Global warm distress on plants
When a plant experiences a rising temperature stress, the very proteins that perform a plant’s essential functions, such as directing photosynthesis, shuttling water and nutrients, and warding off disease, begin to unfold and disintegrate. Plants can repair this damage using quick-acting heat shot proteins. And past 50° C, can begin to change the chemical composition of their cell membranes to keep their lipids from melting like butter left on the counter. But they do so at a cost. The cost of living as you try to repair continuously, because degradation is getting faster, means that you’re spending a lot more energy on surviving. So increasing temperatures lead to a relevant fall of many types of harvest. Other signs of heat stress that you might commonly see in your own garden plants include drooping, slower growth, signs of burning on leaves and stems, smaller fruits and vegetables, or plants that flower but never produce crops at all, a sign that their pollen, which is sensitive to heat, has been damaged.
Cross-breeding and gene editing are old-fashioned and novelty technique that must work together
Most new plant varieties today are still made as they have been for thousands of years, through a process known as selective breeding in which parents with desirable traits are crossed.
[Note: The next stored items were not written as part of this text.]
Lemma fsck_file_run i f : fs !! i = Some (Some f) →
  runs (BS := BS) (fsck_dirent (ib_of bs) (bb_of bs) (dir_of bs) (Z.of_nat i)) bs (Ok tt) bs.
Proof.
  intros Hi. pose proof (rp_file _ _ R i f Hi) as Hr. pose proof (rp_slot _ _ R i f Hi) as [Hino Hty _].
  pose proof (fr_ino _ _ Hr). pose proof (dw_len _ (rp_wf _ _ R)). pose proof (fr_len _ _ Hr).
  unfold fsck_dirent. rewrite Hino, Hty, (proj2 (Z.eqb_neq (f_ino f) 0)) by lia.
  eapply runs_bind; [apply runs_pass; unfold MCSFS1_MAX_INODES, MCSFS1_MODE_FILE; lia|].
  eapply runs_bind; [apply bit_run; [|lia|apply Hr]|].
  { apply (wf_blk bs); [apply R|unfold MCSFS1_INODE_BMAP_LBA; lia]. }
  eapply runs_bind; [apply runs_read_inode; [apply R|unfold ino_ok; lia]|].
  rewrite (fr_mode _ _ Hr), (fr_size _ _ Hr).
  eapply runs_bind; [apply runs_pass; unfold MCSFS1_MODE_FILE, MCSFS1_DIRECT_BLOCKS, MCSFS1_BLOCK_SIZE; lia|].
  fold (needed (Z.of_nat (length (f_data f)))). apply runs_iter. intros j Hj%elem_of_seq.
  destruct (blocks_for_bounds (Z.of_nat (length (f_data f))) ltac:(lia)) as (_ & Hb2 & Hnd).
  destruct (lookup_lt_is_Some_2 (f_direct f) j) as [b Hb]; [rewrite (fr_dlen _ _ Hr); lia|].
  destruct (fr_block _ _ Hr j b Hb) as [Hbr Hbit]; [apply (fr_need _ _ Hr j b Hb); lia|].
  unfold fsck_block. apply runs_deref. intros d Hd. rewrite (fr_direct _ _ Hr j b Hb), Hd.
  eapply runs_bind; [apply runs_pass; unfold MCSFS1_DATA_START_LBA; lia|]. apply bit_run; [|lia|done].
  apply (wf_blk bs); [apply R|unfold MCSFS1_BLOCK_BMAP_LBA; lia].
Qed.

Lemma fs_fsck_run : runs (BS := BS) mcsfs1_fsck bs (Ok tt) bs.
Proof.
  pose proof (dw_len _ (rp_wf _ _ R)). pose proof (rp_wf _ _ R) as W. unfold mcsfs1_fsck.
  assert (length (ib_of bs) = 512%nat) as Hib by (apply (wf_blk bs); [done|unfold MCSFS1_INODE_BMAP_LBA; lia]).
  assert (length (bb_of bs) = 512%nat) as Hbb by (apply (wf_blk bs); [done|unfold MCSFS1_BLOCK_BMAP_LBA; lia]).
  eapply runs_bind; [apply runs_null|]. eapply runs_bind; [by apply runs_load_super, R|].
  eapply runs_bind; [by apply runs_load_bmaps|]. cbv beta iota.
  eapply runs_bind; [apply bit_run; [done|unfold MCSFS1_ROOT_INO; lia|apply R]|].
  eapply runs_bind; [apply bit_run; [done|unfold MCSFS1_ROOT_DIR_LBA; lia|apply R; unfold MCSFS1_ROOT_DIR_LBA; lia]|].
  eapply runs_bind.
  { apply runs_iter. intros b Hb%elem_of_seqZ. unfold MCSFS1_DATA_START_LBA in Hb. apply bit_run; [done|lia|apply R; lia]. }
  eapply runs_bind; [apply runs_read_inode; [done|unfold ino_ok, MCSFS1_ROOT_INO; lia]|].
  eapply runs_bind; [apply runs_pass, R|]. eapply runs_bind; [apply runs_read; unfold MCSFS1_ROOT_DIR_LBA; lia|].
  apply runs_iter. intros x Hx%elem_of_seqZ. unfold MCSFS1_DIRENT_COUNT in Hx.
  destruct (lookup_lt_is_Some_2 fs (Z.to_nat x)) as [o Ho]; [rewrite (rp_slots _ _ R); lia|].
  replace x with (Z.of_nat (Z.to_nat x)) by lia. fold (dir_of bs). destruct o as [f|]; [by eapply fsck_file_run|].
  unfold fsck_dirent. rewrite (rp_free _ _ R _ Ho). apply runs_ret.
Qed.
End lookups.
One of the most pressing challenges is the fact that researchers and breeders must balance conflicting needs. A plant that is heat tolerant but susceptible to disease won’t sell, nor will one that is disease resistant but produces low-quality fruit. Each of these traits may be controlled by hundreds of genes, all of which interact in unexpected ways. It’s a data nightmare that makes studying the genetic basis for different traits a challenge.
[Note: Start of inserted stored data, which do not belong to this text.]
(* ===== verification/Mcsfs1Format.v ===== *)
(** * MCSFS1: formatting a device

    [mcsfs1_format] overwrites every block, so what the device held before does
    not matter: the result is a file system with sixteen free slots. *)

From Stdlib Require Import ZArith Lia.
From stdpp Require Import base numbers option list.
From S2P Require Import Prelude Bitmap Mcsfs1 Mcsfs1Proof Mcsfs1Ops.

Local Open Scope Z_scope.
Local Open Scope cm_scope.

(** The bitmaps and the root inode of a new file system. *)
Definition new_ib : list Z := bit_set (bit_set (zeros 512) 0) MCSFS1_ROOT_INO.
Definition new_bb : list Z := bit_set (foldl bit_set (zeros 512) (seqZ 0 MCSFS1_DATA_START_LBA)) MCSFS1_ROOT_DIR_LBA.
Definition new_root : list Z := new_inode MCSFS1_MODE_DIR MCSFS1_BLOCK_SIZE MCSFS1_ROOT_DIR_LBA.

Definition formatted (n : nat) : list (list Z) :=
  put_inode (put_bmaps (<[0%nat := new_super (Z.of_nat n)]> (replicate n (zeros 512))) new_ib new_bb) MCSFS1_ROOT_INO new_root.

Lemma new_super_ok n : fits 32 n → super_ok n (new_super n).
Proof.
  intros Hn. unfold super_ok. split_and!; try (vm_compute; reflexivity). unfold new_super.
  unfold Fld.sb_block_count, Fld.clean, Fld.data_start_lba, Fld.root_dir_lba, Fld.root_ino, Fld.inode_table_blocks,
    Fld.inode_table_lba, Fld.block_bmap_lba, Fld.inode_bmap_lba, Fld.inode_count.
  rewrite !ld_st_ne by lia. apply ld_st_eq; [|done]. rewrite !length_st. unfold zeros. rewrite length_replicate. lia.
Qed.

Lemma length_new_super n : length (new_super n) = 512%nat.
Proof. unfold new_super. rewrite !length_st. apply (length_replicate 512). Qed.

Lemma new_bitmaps : bm_ok new_ib ∧ bm_ok new_bb.
Proof. split; (split; [by vm_compute|]); by apply (bool_decide_unpack _); vm_compute. Qed.

Lemma new_bits :
  bm_test new_ib MCSFS1_ROOT_INO = true ∧ (∀ k, 2 <= k <= 32 → bm_test new_ib k = false) ∧ (∀ b, 0 <= b < 8 → bm_test new_bb b = true).
Proof.
  split; [by vm_compute|]. split.
  - intros k Hk. assert (Forall (λ k, bm_test new_ib k = false) (seqZ 2 31)) as H by (apply (bool_decide_unpack _); by vm_compute).
    apply (proj1 (Forall_forall _ _) H). apply elem_of_seqZ. lia.
  - intros k Hk. assert (Forall (λ k, bm_test new_bb k = true) (seqZ 0 8)) as H by (apply (bool_decide_unpack _); by vm_compute).
    apply (proj1 (Forall_forall _ _) H). apply elem_of_seqZ. lia.
Qed.

Lemma root_ok : ino_ok MCSFS1_ROOT_INO.
Proof. unfold ino_ok, MCSFS1_ROOT_INO. lia. Qed.

Lemma new_bb_data b : 8 <= b < 4096 → bm_test new_bb b = false.
Proof.
  intros Hb. assert (Forall (λ k, bm_test new_bb k = false) (seqZ 8 4088)) as H by (apply (bool_decide_unpack _); by vm_compute).
  apply (proj1 (Forall_forall _ _) H). apply elem_of_seqZ. lia.
Qed.

Section formatted.
Context (n : nat) (Hn : 16 <= Z.of_nat n <= 4096).

Let b0 := <[0%nat := new_super (Z.of_nat n)]> (replicate n (zeros 512)).
Let b1 := put_bmaps b0 new_ib new_bb.

Lemma formatted_wf : disk_wf b0 ∧ disk_wf b1 ∧ disk_wf (formatted n) ∧ length b0 = n.
Proof using Hn.
  assert (length b0 = n) as Hl by (unfold b0; by rewrite length_insert, length_replicate).
  assert (disk_wf (replicate n (zeros 512))) as Wz.
  { constructor; [by rewrite length_replicate|]. apply Forall_replicate. split; [done|apply bytes_ok_zeros]. }
  assert (disk_wf b0) as W0.
  { apply (wf_insert _ 0); [done| |].
    - apply length_new_super.
    - unfold new_super. repeat apply bytes_ok_st. apply bytes_ok_zeros. }
  assert (disk_wf b1) as W1 by (apply wf_put_bmaps; [done|apply new_bitmaps..]).
  split_and!; try done. apply wf_put_inode; [done|apply root_ok|]. unfold new_root, new_inode. repeat apply bytes_ok_st. apply bytes_ok_zeros.
Qed.

Lemma formatted_blk lba : 0 <= lba < Z.of_nat n → lba ≠ 1 → lba ≠ 2 → ~ (3 <= lba <= 6) →
  blk (formatted n) lba = if lba =? 0 then new_super (Z.of_nat n) else zeros 512.
Proof using Hn.
  intros H1 H2 H3 H4. destruct formatted_wf as (W0 & _ & _ & Hl). unfold formatted.
  rewrite blk_put_inode, blk_put_bmaps by (apply root_ok || lia). destruct (Z.eqb_spec lba 0) as [->|Hne].
  - apply (blk_insert_eq _ 0). rewrite length_replicate. lia.
  - rewrite (blk_insert_ne _ 0) by lia. unfold blk. by rewrite lookup_replicate_2 by lia.
Qed.

Lemma formatted_bitmaps : ib_of (formatted n) = new_ib ∧ bb_of (formatted n) = new_bb ∧ length (formatted n) = n.
Proof using Hn.
  destruct formatted_wf as (W0 & W1 & W & Hl). unfold ib_of, bb_of, formatted, MCSFS1_INODE_BMAP_LBA, MCSFS1_BLOCK_BMAP_LBA.
  rewrite !blk_put_inode by (apply root_ok || lia). rewrite length_put_inode, length_put_bmaps.
  split_and!; [by apply ib_put_bmaps|by apply bb_put_bmaps|done].
Qed.

Lemma formatted_exact fs : exact (formatted n) fs.
Proof using Hn.
  destruct formatted_bitmaps as (_ & Eb & El). intros b. rewrite Eb, El. intros Hb. by rewrite new_bb_data by lia.
Qed.

Lemma formatted_rep : fs_rep (formatted n) (replicate 16 None).
Proof using Hn.
  destruct formatted_wf as (W0 & W1 & W & Hl). destruct new_bits as (Hr & Hi & Hm).
  assert (∀ i (f : file), replicate 16 None !! i = Some (Some f) → False) as Hf.
  { intros i f Hj. apply lookup_replicate in Hj as [? _]. done. }
  destruct formatted_bitmaps as (Ei & Eb & HL).
  constructor; rewrite ?HL, ?Ei, ?Eb; try done; try (intros; exfalso; by eapply Hf).
  - unfold MCSFS1_SB_LBA. rewrite formatted_blk by lia. apply new_super_ok. unfold fits. lia.
  - unfold formatted. rewrite inode_of_put_eq; [by vm_compute|done|apply root_ok|done].
  - intros i Hf'. apply lookup_replicate in Hf' as [_ Hlt]. unfold dir_of, MCSFS1_ROOT_DIR_LBA. rewrite formatted_blk by lia.
    apply ld_replicate.
  - intros k Hk. by rewrite Hi.
Qed.
End formatted.

Section fs_format_run.
Context {C : Type} {rd : C → Z → Z * list Z * C} {wr : C → Z → list Z → Z * C} {fl : C → Z * C}.
Context {BS : BlockStore rd wr fl}.

Lemma clear_run b k : ∀ s bs,
  length b = 512%nat → length bs = (s + k)%nat → take s bs = replicate s b →
  runs (BS := BS) (iterM (λ lba, dev_write lba b) (seqZ (Z.of_nat s) (Z.of_nat k))) bs (Ok tt) (replicate (s + k) b).
Proof.
  induction k as [|k IH]; intros s bs Hb Hl Ht.
  { rewrite Nat.add_0_r, <-Ht, take_ge by lia. apply runs_ret. }
  rewrite seqZ_cons by lia. cbn [iterM]. eapply runs_bind; [apply runs_write; [lia|done]|].
  replace (Z.succ (Z.of_nat s)) with (Z.of_nat (S s)) by lia. replace (Z.pred (Z.of_nat (S k))) with (Z.of_nat k) by lia.
  replace (s + S k)%nat with (S s + k)%nat by lia. rewrite Nat2Z.id. apply IH; [done|rewrite length_insert; lia|].
  rewrite (take_S_r _ _ b) by (apply list_lookup_insert_eq; lia). rewrite take_insert_ge by lia. rewrite Ht.
  by rewrite replicate_S_end.
Qed.

Lemma fs_format_run bs :
  16 <= Z.of_nat (length bs) <= 4096 → runs (BS := BS) mcsfs1_format bs (Ok tt) (formatted (length bs)).
Proof.
  intros Hn. destruct (formatted_wf (length bs) Hn) as (W0 & W1 & _ & L0). unfold mcsfs1_format. eapply runs_bind; [apply runs_null|].
  apply runs_deref. intros d Hd. rewrite Hd. eapply runs_bind; [apply runs_pass; unfold MCSFS1_MIN_BLOCKS, MCSFS1_BLOCK_SIZE; lia|].
  eapply runs_bind; [apply (clear_run _ (length bs) 0); done|]. cbn [Nat.add].
  eapply runs_bind; [apply runs_write|].
  { rewrite length_replicate. unfold MCSFS1_SB_LBA. lia. }
  { apply length_new_super. }
  eapply runs_bind; [apply (runs_store_bmaps _ W0); apply new_bitmaps|].
  eapply runs_bind; [apply (runs_write_inode _ W1), root_ok|apply runs_flush].
Qed.

Lemma format_inval bs :
  ~ (16 <= Z.of_nat (length bs) <= 4096) → runs (BS := BS) mcsfs1_format bs (Err MCSFS1_ERR_INVAL) bs.
Proof.
  intros Hn. unfold mcsfs1_format. eapply runs_bind; [apply runs_null|]. apply runs_deref. intros d Hd. rewrite Hd.
  apply runs_bind_err, runs_stop. unfold MCSFS1_MIN_BLOCKS, MCSFS1_BLOCK_SIZE. lia.
Qed.
End fs_format_run.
Gene editing could be a parallel solution. For example, firmness is one of the most important fruit quality traits. In the study of G. López-Casado et al firmness of strawberries has been analyzed. The postharvest shelf life of this soft fruit is highly limited by the loss of firmness, where cell wall disassembly plays an important role. Two different polygalacturonases genes have been described in strawberry: they both are up-regulated during fruit ripening. The research group using the CRISPR/Cas9 successfully edited a new strawberry, a soft-fruit genotype with excellent eating quality. Edited lines showed a firmer fruit characteristics, also after post-harvest, but also show reduced fruit susceptibility to Botrytis cinerea infection and reduced transpirational water loss. Anyway, mutations need to be studied, also to facilitate the public acceptance of edited plants since no foreign DNA is integrated into the plant genome.
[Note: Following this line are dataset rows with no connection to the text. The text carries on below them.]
(* ===== verification/Mcsfs1Name.v ===== *)
(** * MCSFS1: names of 27 characters

    [mcsfs1_create] accepts names of up to [MCSFS1_MAX_NAME] = 27 characters, and
    the [name] of a directory entry is 27 bytes, so such a name is stored without
    a terminating NUL. [find_dirent] measures the stored name with
    [mcsfs_strlen_bound], which then reads on into the next entry. *)

From Stdlib Require Import ZArith Lia.
From stdpp Require Import base numbers option list.
From S2P Require Import Prelude Bitmap Mcsfs1 Mcsfs1Proof Mcsfs1Ops Mcsfs1Write Mcsfs1Spec.

Local Open Scope Z_scope.
Local Open Scope cm_scope.

(** [name] is a valid name of 27 characters. *)
Record name27 (name : list Z) : Prop := {
  n27_len : length name = 27%nat;
  n27_chars : Forall (λ c, 0 < c < 256) name;
  n27_slash : existsb (λ c, c =? 47) name = false
}.

(** Slot [i] of the directory is in use and holds [name]. *)
Definition slot_holds (dir : list Z) (i : nat) (name : list Z) : Prop :=
  de_ino dir (Z.of_nat i) ≠ 0 ∧ slice (dirent_off (Z.of_nat i) Fld.d_name) 27 dir = name.

(** Slot [i] holds [name] and the slot after it is in use; the other slots are
    empty or hold files with shorter names. *)
Record followed (dir : list Z) (i : nat) (name : list Z) : Prop := {
  fo_slot : (i < 15)%nat;
  fo_holds : slot_holds dir i name;
  fo_next : de_ino dir (Z.of_nat (S i)) ≠ 0;
  fo_others j : (j < 16)%nat → j ≠ i →
    de_ino dir (Z.of_nat j) = 0 ∨ ∃ f, slot_file dir j f ∧ name_ok (f_name f) ∧ 2 <= f_ino f <= 32
}.

Lemma n27_nz name : name27 name → Forall (λ c, c ≠ 0) name.
Proof. intros [_ H _]. eapply Forall_impl; [exact H|]. simpl. lia. Qed.

Lemma n27_bytes name : name27 name → bytes_ok name.
Proof. intros [_ H _]. eapply Forall_impl; [exact H|]. unfold byte_ok. simpl. lia. Qed.

Lemma n27_valid name : name27 name → valid_name (Some name) = Ok (Z.of_nat (length name)).
Proof.
  intros H. rewrite (valid_name_run name (n27_nz _ H)). unfold name_err. by rewrite (n27_len _ H), (n27_slash _ H).
Qed.

(** The first byte of an inode number of at most 32. *)
Lemma low_byte dir off v : ld 4 off dir = v → 2 <= v <= 32 → ∃ c rest, drop off dir = c :: rest ∧ c ≠ 0.
Proof.
  unfold ld, slice. intros E Hv. destruct (drop off dir) as [|c rest].
  - rewrite take_nil in E. change (le_load []) with 0 in E. lia.
  - exists c, rest. split; [done|]. intros ->. cbn [take le_load] in E. lia.
Qed.

(** [mcsfs_strlen_bound] returns 28 for the name in slot [i]. *)
Lemma followed_length dir i name : name27 name → followed dir i name →
  mcsfs_strlen_bound (Some (de_name dir (Z.of_nat i))) (MCSFS1_MAX_NAME + 1) = Ok 28.
Proof.
  intros N [Hi [_ Hn] Hnext Ho]. destruct (Ho (S i) ltac:(lia) ltac:(lia)) as [?|(f & Hf & _ & Hino)]; [done|].
  pose proof (sf_ino _ _ _ Hf) as Ei. apply low_byte in Ei as (c & rest & Ed & Hc); [|done].
  rewrite de_name_split, Hn. replace (dirent_off (Z.of_nat i) Fld.d_name + 27)%nat with (dirent_off (Z.of_nat (S i)) Fld.d_ino)
    by (unfold dirent_off, Fld.dirent_bytes, Fld.d_name, Fld.d_ino; lia).
  rewrite Ed. cbn [mcsfs_strlen_bound]. change (Z.to_nat (MCSFS1_MAX_NAME + 1)) with 28%nat.
  assert (take 28 (name ++ c :: rest) = name ++ [c]) as Et.
  { rewrite firstn_app, (n27_len _ N), take_ge by (rewrite (n27_len _ N); lia). done. }
  rewrite strlen_long; [done| |].
  - rewrite Et. apply Forall_app. split; [by apply n27_nz|by constructor].
  - rewrite length_app, (n27_len _ N). simpl length. lia.
Qed.

Lemma followed_no_match dir i name j : name27 name → followed dir i name → (j < 16)%nat →
  de_matches dir name (Z.of_nat (length name)) (Z.of_nat j) = Ok false.
Proof.
  intros N F Hj. rewrite (n27_len _ N). unfold de_matches. destruct (decide (j = i)) as [->|Hne].
  - rewrite (followed_length dir i name N F). by destruct (_ =? 0).
  - destruct (fo_others _ _ _ F j Hj Hne) as [->|(f & [_ _ Hn] & [Hl Hz _] & _)]; [done|].
    destruct (_ =? 0); [done|]. rewrite de_name_split, Hn. cbn [mcsfs_strlen_bound]. change (Z.to_nat (MCSFS1_MAX_NAME + 1)) with 28%nat.
    destruct (27 - length (f_name f))%nat as [|k] eqn:Ek; [lia|]. change (zeros (S k)) with (0 :: zeros k).
    rewrite <-app_assoc. cbn [app]. rewrite strlen_nul by (done || lia). rewrite (proj2 (Z.eqb_neq _ _)) by lia. done.
Qed.

Lemma find_loop_none dir name len n i :
  (∀ j, i <= j < i + Z.of_nat n → de_matches dir name len j = Ok false) → find_loop dir name len i n = Err MCSFS1_ERR_NOENT.
Proof.
  revert i. induction n as [|n IH]; intros i H; [done|]. cbn [find_loop]. rewrite (H i) by lia. apply IH. intros j Hj. apply H. lia.
Qed.

Section lost_name.
Context {C : Type} {rd : C → Z → Z * list Z * C} {wr : C → Z → list Z → Z * C} {fl : C → Z * C}.
Context {BS : BlockStore rd wr fl} (bs : list (list Z)) (W : disk_wf bs) (m : mcsfs1_mount) (i : nat) (name : list Z).
Context (N : name27 name) (F : followed (dir_of bs) i name).

Lemma find_dirent_lost : runs (BS := BS) (find_dirent (Some name)) bs (Err MCSFS1_ERR_NOENT) bs.
Proof using W N F.
  pose proof (dw_len _ W). unfold find_dirent. rewrite (n27_valid _ N). eapply runs_bind; [apply runs_lift|].
  eapply runs_bind; [apply runs_read; unfold MCSFS1_ROOT_DIR_LBA; lia|]. fold (dir_of bs). change (Z.to_nat MCSFS1_DIRENT_COUNT) with 16%nat.
  change (default [] (Some name)) with name. rewrite find_loop_none; [apply runs_lift|]. intros j Hj.
  rewrite <-(Z2Nat.id j) by lia. apply (followed_no_match _ i); [done..|lia].
Qed.

Lemma open_file_lost : runs (BS := BS) (open_file (Some name)) bs (Err MCSFS1_ERR_NOENT) bs.
Proof using W N F. apply runs_bind_err, find_dirent_lost. Qed.

Lemma mounted_run : runs (BS := BS) (mounted (Some m)) bs (Ok m) bs.
Proof using. eapply runs_bind; [apply runs_null|apply runs_ret]. Qed.

(** The name is created again in the first empty slot. *)
Lemma create_lost ino b s : 2 <= ino <= 32 → bm_test (ib_of bs) ino = false →
  8 <= b < Z.of_nat (length bs) → bm_test (bb_of bs) b = false → (s < 16)%nat → de_ino (dir_of bs) (Z.of_nat s) = 0 →
  ∃ bs' j, runs (BS := BS) (mcsfs1_create (Some m) (Some name)) bs (Ok tt) bs' ∧
    j ≠ i ∧ slot_holds (dir_of bs') i name ∧ slot_holds (dir_of bs') j name.
Proof using W N F.
  intros Hino Hit Hb Hbt Hs Hse. pose proof (dw_len _ W). pose proof (n27_len _ N).
  destruct (find_z (λ i, de_ino (dir_of bs) i =? 0) 0 16) as [z|] eqn:Ez.
  2:{ rewrite find_z_None in Ez. specialize (Ez (Z.of_nat s) ltac:(lia)). by rewrite Hse in Ez. }
  pose proof Ez as Ez'. apply find_z_Some in Ez as (Hz & Hzero%Z.eqb_eq & _). set (j := Z.to_nat z).
  assert (z = Z.of_nat j) as Ezj by lia. rewrite Ezj in Ez', Hzero. destruct (fo_holds _ _ _ F) as [Hi Hn].
  assert (j ≠ i) as Hji by congruence.
  destruct (alloc_inode_free (BS := BS) bs ino W Hino Hit) as [[_ Hfull]|(ino' & b' & Hino' & _ & Hb' & _ & Ha)].
  { rewrite Hfull in Hbt by done. done. }
  destruct (created_disk bs W j ino' b' name Hino' Hb' (n27_bytes _ N)) as (_ & _ & _ & _ & Ed & _).
  exists (created bs j ino' b' name), j. split; [|split; [done|]].
  - eapply create_missing; [done|by apply n27_valid|apply find_dirent_lost|]. rewrite Ez'. by apply create_store.
  - assert (length (dir_of bs) = 512%nat) as Hd by (apply (wf_blk bs); [done|unfold MCSFS1_ROOT_DIR_LBA; lia]).
    pose proof (set_dirent_other (dir_of bs) j i ino' name (Z.of_nat (length name)) Hji ltac:(lia)) as Ei.
    destruct (set_dirent_slot (dir_of bs) j ino' name Hd ltac:(lia) ltac:(unfold fits; lia) ltac:(lia)) as [H1 _ H3].
    rewrite Ed. split; [split|split].
    + by rewrite (de_ino_ext _ _ _ Ei).
    + rewrite (slot_field _ _ _ Fld.d_name 27 Ei) by (unfold Fld.d_name; lia). done.
    + rewrite H1. cbn [f_ino]. lia.
    + rewrite H3. cbn [f_name]. rewrite (n27_len _ N), Nat.sub_diag. apply app_nil_r.
Qed.
End lost_name.

(** C39: on any disk whose directory holds a file with a name of 27 characters
    and has the slot after it in use (the other files having shorter names), that
    file is unreachable: [mcsfs1_stat],
    [mcsfs1_read], [mcsfs1_write] and [mcsfs1_unlink] of its name return
    [MCSFS1_ERR_NOENT] and leave the disk as it is. As long as an inode, a data
    block and a slot are free, [mcsfs1_create] of the name succeeds although the
    name is there, and the directory then holds it in two slots. *)
Theorem mcsfs1_name27_lost {C : Type} (rd : C → Z → Z * list Z * C) (wr : C → Z → list Z → Z * C) (fl : C → Z * C)
    (BS : BlockStore rd wr fl) (bs : list (list Z)) (m : mcsfs1_mount) (i : nat) (name : list Z) :
  disk_wf bs → name27 name → followed (dir_of bs) i name →
  runs (BS := BS) (mcsfs1_stat (Some m) (Some name) false) bs (Err MCSFS1_ERR_NOENT) bs ∧
  (∀ buf cap, runs (BS := BS) (mcsfs1_read (Some m) (Some name) (Some buf) cap false) bs (Err MCSFS1_ERR_NOENT) bs) ∧
  (∀ buf len, (len <= 8 * 512)%nat →
    runs (BS := BS) (mcsfs1_write (Some m) (Some name) (Some buf) (Z.of_nat len)) bs (Err MCSFS1_ERR_NOENT) bs) ∧
  runs (BS := BS) (mcsfs1_unlink (Some m) (Some name)) bs (Err MCSFS1_ERR_NOENT) bs ∧
  (∀ ino b s, 2 <= ino <= 32 → bm_test (ib_of bs) ino = false → 8 <= b < Z.of_nat (length bs) → bm_test (bb_of bs) b = false →
    (s < 16)%nat → de_ino (dir_of bs) (Z.of_nat s) = 0 →
    ∃ bs' j, runs (BS := BS) (mcsfs1_create (Some m) (Some name)) bs (Ok tt) bs' ∧
      j ≠ i ∧ slot_holds (dir_of bs') i name ∧ slot_holds (dir_of bs') j name).
Proof.
  intros W N F. pose proof (open_file_lost (BS := BS) bs W i name N F) as Ho. pose proof (mounted_run (BS := BS) bs m) as Hm.
  split_and!.
  - eapply runs_bind; [exact Hm|]. eapply runs_bind; [by apply runs_pass|]. by apply runs_bind_err.
  - intros buf cap. eapply runs_bind; [exact Hm|]. cbv beta iota. eapply runs_bind; [by apply runs_pass|]. by apply runs_bind_err.
  - intros buf len Hl. apply write_guards; [done|]. by apply runs_bind_err.
  - eapply runs_bind; [exact Hm|]. by apply runs_bind_err.
  - intros ino b s. by apply create_lost.
Qed.

(** Two files created one after the other on an empty device, the first with a
    name of 27 characters, give such a disk. *)
Definition long_name : list Z := replicate 27 97.
Definition name27_disk : list (list Z) :=
  default [] (ctx <$> (run_session [OpCreate long_name; OpCreate [98]] (Some (ram_dev 16))).2).
Definition short_file : file := mk_file [98] 3 [9; 0; 0; 0; 0; 0; 0; 0] [].

Lemma name27_disk_wf : disk_wf name27_disk.
Proof.
  assert (forallb (λ b, (length b =? 512)%nat && forallb (λ z, (0 <=? z) && (z <? 256)) b) name27_disk = true) as H by (vm_compute; reflexivity).
  assert (length name27_disk = 16%nat) as Hl16 by (vm_compute; reflexivity).
  generalize dependent name27_disk. intros D H Hl16. constructor; [lia|]. apply Forall_forall. intros b Hb%list_elem_of_In. rewrite forallb_forall in H.
  apply H, andb_true_iff in Hb as [Hl Hz]. split; [by apply Nat.eqb_eq|]. apply Forall_forall. intros z Hin%list_elem_of_In.
  rewrite forallb_forall in Hz. specialize (Hz z Hin). unfold byte_ok. lia.
Qed.

Lemma name27_disk_followed : followed (dir_of name27_disk) 0 long_name.
Proof.
  constructor; [lia|split; [vm_compute; discriminate|vm_compute; reflexivity]|vm_compute; discriminate|]. intros j Hj Hne.
  destruct (decide (j = 1%nat)) as [->|Hne1].
  - right. exists short_file. split; [constructor; vm_compute; reflexivity|]. split; [|cbn; lia].
    constructor; [cbn; lia|by repeat constructor|done].
  - left. do 16 (destruct j as [|j]; [first [lia|vm_compute; reflexivity]|]). lia.
Qed.

Lemma mcsfs1_name27_lost_witness :
  runs (BS := ram_store) (mcsfs1_stat (Some (mk_mount 16 8)) (Some long_name) false) name27_disk (Err MCSFS1_ERR_NOENT) name27_disk ∧
  ∃ bs' j, runs (BS := ram_store) (mcsfs1_create (Some (mk_mount 16 8)) (Some long_name)) name27_disk (Ok tt) bs' ∧
    j ≠ 0%nat ∧ slot_holds (dir_of bs') 0 long_name ∧ slot_holds (dir_of bs') j long_name.
Proof.
  destruct (mcsfs1_name27_lost ram_read ram_write ram_flush ram_store name27_disk (mk_mount 16 8) 0 long_name
    name27_disk_wf ltac:(constructor; [done|by repeat constructor|done]) name27_disk_followed) as (Hs & _ & _ & _ & Hc).
  split; [exact Hs|]. apply (Hc 4 10 2%nat); try lia; vm_compute; try done; reflexivity.
Defined.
World has a lot of possibilities today. Tutti’s translation means ‘everyone’ or ‘all together’ in Italian, a concept at the very heart of the Hot Climate Partnership, which is delivering better solutions for growers, consumers and retailers. Gardening under climate change has become a challenge. It’s less about throwing seeds out and seeing what grows, and more about doing what can benefit plants health and growth.
References:
G. López-Casado et al. CRISPR/Cas9 editing of the polygalacturonase FaPG1 gene improves strawberry fruit firmness. Horticulture Research. Volume 10, March 2023, p. uhad011. doi: 10.1093/hr/uhad01.